GOAL OF THE EXERCISE
Go through the entries and write each one out again unchanged.

MATERIAL FOR THIS TASK
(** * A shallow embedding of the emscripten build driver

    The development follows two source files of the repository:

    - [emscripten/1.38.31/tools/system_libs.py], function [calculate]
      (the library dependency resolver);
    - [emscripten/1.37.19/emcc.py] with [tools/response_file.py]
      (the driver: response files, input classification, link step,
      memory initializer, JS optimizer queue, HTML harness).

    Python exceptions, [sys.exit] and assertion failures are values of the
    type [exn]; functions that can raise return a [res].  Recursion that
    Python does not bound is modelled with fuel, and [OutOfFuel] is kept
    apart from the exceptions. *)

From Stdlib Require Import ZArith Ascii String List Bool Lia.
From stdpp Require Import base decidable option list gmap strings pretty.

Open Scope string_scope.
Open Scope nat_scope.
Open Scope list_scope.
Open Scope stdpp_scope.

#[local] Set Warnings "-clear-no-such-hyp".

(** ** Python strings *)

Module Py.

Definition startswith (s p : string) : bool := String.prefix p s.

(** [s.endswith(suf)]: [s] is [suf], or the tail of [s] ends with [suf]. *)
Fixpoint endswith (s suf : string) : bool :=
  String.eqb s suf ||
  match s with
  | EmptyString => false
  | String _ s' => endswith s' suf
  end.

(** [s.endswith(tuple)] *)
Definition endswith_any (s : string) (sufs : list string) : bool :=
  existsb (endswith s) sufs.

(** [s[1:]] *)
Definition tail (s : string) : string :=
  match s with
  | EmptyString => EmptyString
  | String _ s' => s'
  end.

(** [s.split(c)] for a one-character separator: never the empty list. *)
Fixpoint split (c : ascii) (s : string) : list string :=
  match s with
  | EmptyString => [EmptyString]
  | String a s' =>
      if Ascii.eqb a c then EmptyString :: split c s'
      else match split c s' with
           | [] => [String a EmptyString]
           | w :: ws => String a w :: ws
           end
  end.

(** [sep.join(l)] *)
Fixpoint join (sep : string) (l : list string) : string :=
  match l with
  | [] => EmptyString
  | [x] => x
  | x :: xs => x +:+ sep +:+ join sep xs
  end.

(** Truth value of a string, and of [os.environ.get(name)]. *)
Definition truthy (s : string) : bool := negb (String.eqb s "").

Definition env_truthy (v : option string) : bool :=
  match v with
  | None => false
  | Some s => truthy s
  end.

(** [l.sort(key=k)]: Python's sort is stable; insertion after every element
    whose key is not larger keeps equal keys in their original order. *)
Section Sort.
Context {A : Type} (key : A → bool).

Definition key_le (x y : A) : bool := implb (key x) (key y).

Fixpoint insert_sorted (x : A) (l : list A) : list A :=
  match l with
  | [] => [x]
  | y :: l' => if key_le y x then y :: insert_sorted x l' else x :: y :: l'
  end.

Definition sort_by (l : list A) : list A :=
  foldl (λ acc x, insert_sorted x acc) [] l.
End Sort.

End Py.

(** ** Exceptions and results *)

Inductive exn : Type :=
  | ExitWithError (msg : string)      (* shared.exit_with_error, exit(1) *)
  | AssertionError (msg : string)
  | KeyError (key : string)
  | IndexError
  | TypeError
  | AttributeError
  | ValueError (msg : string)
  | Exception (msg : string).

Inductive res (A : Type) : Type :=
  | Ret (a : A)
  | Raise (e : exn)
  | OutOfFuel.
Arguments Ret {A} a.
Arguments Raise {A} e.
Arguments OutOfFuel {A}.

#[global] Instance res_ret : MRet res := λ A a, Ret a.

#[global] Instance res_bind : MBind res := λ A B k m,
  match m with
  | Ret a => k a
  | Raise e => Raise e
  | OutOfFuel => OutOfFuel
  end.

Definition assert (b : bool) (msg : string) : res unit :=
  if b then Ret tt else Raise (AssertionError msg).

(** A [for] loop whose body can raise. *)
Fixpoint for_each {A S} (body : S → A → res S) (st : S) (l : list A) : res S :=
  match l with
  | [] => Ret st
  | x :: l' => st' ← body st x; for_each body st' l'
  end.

YOUR RESPONSE
(** * A shallow embedding of the emscripten build driver

    The development follows two source files of the repository:

    - [emscripten/1.38.31/tools/system_libs.py], function [calculate]
      (the library dependency resolver);
    - [emscripten/1.37.19/emcc.py] with [tools/response_file.py]
      (the driver: response files, input classification, link step,
      memory initializer, JS optimizer queue, HTML harness).

    Python exceptions, [sys.exit] and assertion failures are values of the
    type [exn]; functions that can raise return a [res].  Recursion that
    Python does not bound is modelled with fuel, and [OutOfFuel] is kept
    apart from the exceptions. *)

From Stdlib Require Import ZArith Ascii String List Bool Lia.
From stdpp Require Import base decidable option list gmap strings pretty.

Open Scope string_scope.
Open Scope nat_scope.
Open Scope list_scope.
Open Scope stdpp_scope.

#[local] Set Warnings "-clear-no-such-hyp".

(** ** Python strings *)

Module Py.

Definition startswith (s p : string) : bool := String.prefix p s.

(** [s.endswith(suf)]: [s] is [suf], or the tail of [s] ends with [suf]. *)
Fixpoint endswith (s suf : string) : bool :=
  String.eqb s suf ||
  match s with
  | EmptyString => false
  | String _ s' => endswith s' suf
  end.

(** [s.endswith(tuple)] *)
Definition endswith_any (s : string) (sufs : list string) : bool :=
  existsb (endswith s) sufs.

(** [s[1:]] *)
Definition tail (s : string) : string :=
  match s with
  | EmptyString => EmptyString
  | String _ s' => s'
  end.

(** [s.split(c)] for a one-character separator: never the empty list. *)
Fixpoint split (c : ascii) (s : string) : list string :=
  match s with
  | EmptyString => [EmptyString]
  | String a s' =>
      if Ascii.eqb a c then EmptyString :: split c s'
      else match split c s' with
           | [] => [String a EmptyString]
           | w :: ws => String a w :: ws
           end
  end.

(** [sep.join(l)] *)
Fixpoint join (sep : string) (l : list string) : string :=
  match l with
  | [] => EmptyString
  | [x] => x
  | x :: xs => x +:+ sep +:+ join sep xs
  end.

(** Truth value of a string, and of [os.environ.get(name)]. *)
Definition truthy (s : string) : bool := negb (String.eqb s "").

Definition env_truthy (v : option string) : bool :=
  match v with
  | None => false
  | Some s => truthy s
  end.

(** [l.sort(key=k)]: Python's sort is stable; insertion after every element
    whose key is not larger keeps equal keys in their original order. *)
Section Sort.
Context {A : Type} (key : A → bool).

Definition key_le (x y : A) : bool := implb (key x) (key y).

Fixpoint insert_sorted (x : A) (l : list A) : list A :=
  match l with
  | [] => [x]
  | y :: l' => if key_le y x then y :: insert_sorted x l' else x :: y :: l'
  end.

Definition sort_by (l : list A) : list A :=
  foldl (λ acc x, insert_sorted x acc) [] l.
End Sort.

End Py.

(** ** Exceptions and results *)

Inductive exn : Type :=
  | ExitWithError (msg : string)      (* shared.exit_with_error, exit(1) *)
  | AssertionError (msg : string)
  | KeyError (key : string)
  | IndexError
  | TypeError
  | AttributeError
  | ValueError (msg : string)
  | Exception (msg : string).

Inductive res (A : Type) : Type :=
  | Ret (a : A)
  | Raise (e : exn)
  | OutOfFuel.
Arguments Ret {A} a.
Arguments Raise {A} e.
Arguments OutOfFuel {A}.

#[global] Instance res_ret : MRet res := λ A a, Ret a.

#[global] Instance res_bind : MBind res := λ A B k m,
  match m with
  | Ret a => k a
  | Raise e => Raise e
  | OutOfFuel => OutOfFuel
  end.

Definition assert (b : bool) (msg : string) : res unit :=
  if b then Ret tt else Raise (AssertionError msg).

(** A [for] loop whose body can raise. *)
Fixpoint for_each {A S} (body : S → A → res S) (st : S) (l : list A) : res S :=
  match l with
  | [] => Ret st
  | x :: l' => st' ← body st x; for_each body st' l'
  end.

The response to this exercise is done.